Cebr’s report ‘Jersey’s Contribution to Global Value Chains’ was commissioned by Jersey Finance to understand Jersey’s global economic footprint. It reveals that on average each year during the period examined (2017 to 2020), £1.4 trillion of capital was intermediated in Jersey, supporting £170.3 billion of global economic output, 5.1 million jobs worldwide, and £73.3 billion in associated wages, through global value chains facilitated by the Island.

The report also highlights the specific impact of Jersey’s funds, banking, and trusts and asset holding vehicles sectors on the global economy, as well as the crucial role played by Jersey’s professional and legal services sector.

The research was carried out in 2021, with assistance and data provision from Jersey’s financial services firms, namely banks, funds and trust companies. Organisations were surveyed to identify where Jersey’s administered capital originated over a four-year period between 2017 and 2020, as well as its end geographic allocation. This research was complemented by data from the Jersey Financial Services Commission, Statistics Jersey, Jersey Finance and other sources.

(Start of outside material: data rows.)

(** The entries and whether there is an include; an error counts as an include. *)
Definition BuildGitConfigFingerprintEntries (Error : error -> string) (commonDir gitDir : string)
    : M (res (list FingerprintEntry * bool)) :=
  configs ?← config_files "config" [(filepath_Join [commonDir; "config"%string], "config"%string);
                                    (filepath_Join [gitDir; "config.worktree"%string], "config.worktree"%string)];
  let '(configs, include) := configs in
  infos ?← config_files "info" (map (fun name => (filepath_Join [commonDir; "info"%string; name], name)) ["exclude"; "attributes"]%string);
  let hooks := filepath_Join [commonDir; "hooks"%string] in
  '(names, e) ← call (ReadDir hooks);
  match e with
  | Some err =>
      if negb (errors_Is err FsErrNotExist) then mret (Err err)
      else
        hook ← hook_entries Error hooks names;
        mret (Ok (sort_slice config_less (configs ++ fst infos ++ hook), include))
  | None =>
      hook ← hook_entries Error hooks names;
      mret (Ok (sort_slice config_less (configs ++ fst infos ++ hook), include))
  end.
End Config.

(** ** The repository lock *)

(** The mutex-protected test and set of [TryLock], and the release, which acts once. *)
Definition RepoLocker : Type := gset string.
Definition RepoLocker_acquire (p : string) (held : RepoLocker) : RepoLocker * bool :=
  if bool_decide (p ∈ held) then (held, false) else (held ∪ {[p]}, true).
Definition RepoLocker_release (p : string) (held : RepoLocker) : RepoLocker := held ∖ {[p]}.

(** [TryLock]: the key that is locked, or [None]. *)
Definition TryLock (gitCommonDir : string) : M (option string) :=
  p ← call (EvalSymlinks gitCommonDir);
  match p with
  | Err _ => mret None
  | Ok p =>
      p ← Abs p;
      match p with
      | Err _ => mret None
      | Ok p => acquired ← call (RepoAcquire p); mret (if acquired : bool then Some p else None)
      end
  end.

(** ** Parts that only read files *)

Definition reads_files (e : called Eff) : Prop :=
  match e with
  | Ev e _ =>
      match e with
      | Getwd | EvalSymlinks _ | Lstat _ | ReadFile _ | Readlink _ | ReadDir _ => True
      | _ => False
      end
  end.

Lemma emits_try_bind (P : called Eff -> Prop) {A B : Type} (p : M (res A)) (f : A -> M (res B)) :
  emits record_ev P p -> (forall a, emits record_ev P (f a)) -> emits record_ev P (try_bind p f).
Proof. intros Hp Hf. apply emits_bind; [done|]. by intros []. Qed.

Create HintDb files_db.

Ltac files_step :=
  match goal with
  | |- emits _ _ (mret _) => exact I
  | |- emits _ _ (Ret _) => exact I
  | |- emits _ _ (call _) => apply emits_call; intros; exact I
  | |- emits _ _ (try_bind _ _) => apply emits_try_bind; [|intros]
  | |- emits _ _ (mbind _ _) => apply emits_bind; [|intros]
  | |- emits _ _ (prog_mbind _ _ _ _) => apply emits_bind; [|intros]
  | |- emits _ _ (if ?b then _ else _) => destruct b
  | |- emits _ _ (let '(_, _) := ?x in _) => destruct x
  | |- emits _ _ (match ?x with _ => _ end) => destruct x
  | |- _ => solve [eauto with files_db]
  end.
Ltac files_solve := cbn zeta; repeat files_step.

Lemma Abs_files p : emits record_ev reads_files (Abs p).
Proof. unfold Abs. files_solve. Qed.
#[export] Hint Resolve Abs_files : files_db.

Lemma existing_parent_files up suffix : emits record_ev reads_files (existing_parent up suffix).
Proof. induction up as [|part up IH] in suffix |- *; cbn [existing_parent]; files_solve. Qed.
#[export] Hint Resolve existing_parent_files : files_db.

Lemma resolve_links_files p : emits record_ev reads_files (resolve_links p).
Proof. unfold resolve_links, resolveExistingParent. files_solve. Qed.
#[export] Hint Resolve resolve_links_files : files_db.

Lemma relative_to_files root p m1 m2 : emits record_ev reads_files (relative_to root p m1 m2).
Proof. unfold relative_to. files_solve. Qed.
#[export] Hint Resolve relative_to_files : files_db.

Lemma owned_paths_files root base owned : emits record_ev reads_files (owned_paths root base owned).
Proof. induction owned as [|p owned IH]; cbn [owned_paths]; files_solve. Qed.
#[export] Hint Resolve owned_paths_files : files_db.

Lemma NewPathScope_files root cwd owned : emits record_ev reads_files (NewPathScope root cwd owned).
Proof. unfold NewPathScope. files_solve. Qed.

Lemma Resolve_files s p : emits record_ev reads_files (Resolve s p).
Proof. unfold Resolve. files_solve. Qed.
#[export] Hint Resolve Resolve_files : files_db.

Lemma Contains_path_files s p : emits record_ev reads_files (Contains_path s p).
Proof. unfold Contains_path. files_solve. Qed.
#[export] Hint Resolve Contains_path_files : files_db.

Lemma classify_files r entries s : emits record_ev reads_files (classify r entries s).
Proof. induction entries as [|e entries IH] in r |- *; cbn [classify]; files_solve. Qed.
#[export] Hint Resolve classify_files : files_db.

Lemma ClassifyStatus_files entries s : emits record_ev reads_files (ClassifyStatus entries s).
Proof. apply classify_files. Qed.
#[export] Hint Resolve ClassifyStatus_files : files_db.

Section ConfigFiles.
Context (ToLower SHA256 : string -> string) (Error : error -> string).

Lemma config_files_read scope files : emits record_ev reads_files (config_files ToLower SHA256 scope files).
Proof. induction files as [|[p name] files IH]; cbn [config_files]; unfold config_file; files_solve. Qed.
#[local] Hint Resolve config_files_read : files_db.

Lemma hook_entries_read hooks names : emits record_ev reads_files (hook_entries SHA256 Error hooks names).
Proof. induction names as [|name names IH]; cbn [hook_entries]; files_solve. Qed.
#[local] Hint Resolve hook_entries_read : files_db.

Lemma BuildEntries_files common gitDir : emits record_ev reads_files (BuildGitConfigFingerprintEntries ToLower SHA256 Error common gitDir).
Proof. unfold BuildGitConfigFingerprintEntries. files_solve. Qed.
End ConfigFiles.
#[export] Hint Resolve config_files_read hook_entries_read BuildEntries_files : files_db.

Joe Moynihan, Chief Executive at Jersey Finance, said “Capital is pooled in Jersey and subsequently redistributed through value chains. This redistributed capital is utilised worldwide, generating further real economic activity, translating to employment opportunities and wage payments for individuals. Jersey plays a critical role as a facilitator of this economic activity – it improves the ease with which capital can circumnavigate the global economy.”

Owen Good, Managing Economist at CEBR, added: “The figures show that, although Jersey’s GDP is relatively small compared to many nations, the island makes a very significant impact on the global economy. Our research also found that despite the global economic turmoil resulting from the COVID-19 pandemic, the impact on Jersey’s role in supporting global value chains has been limited and that Jersey’s robust contribution looks set to continue.”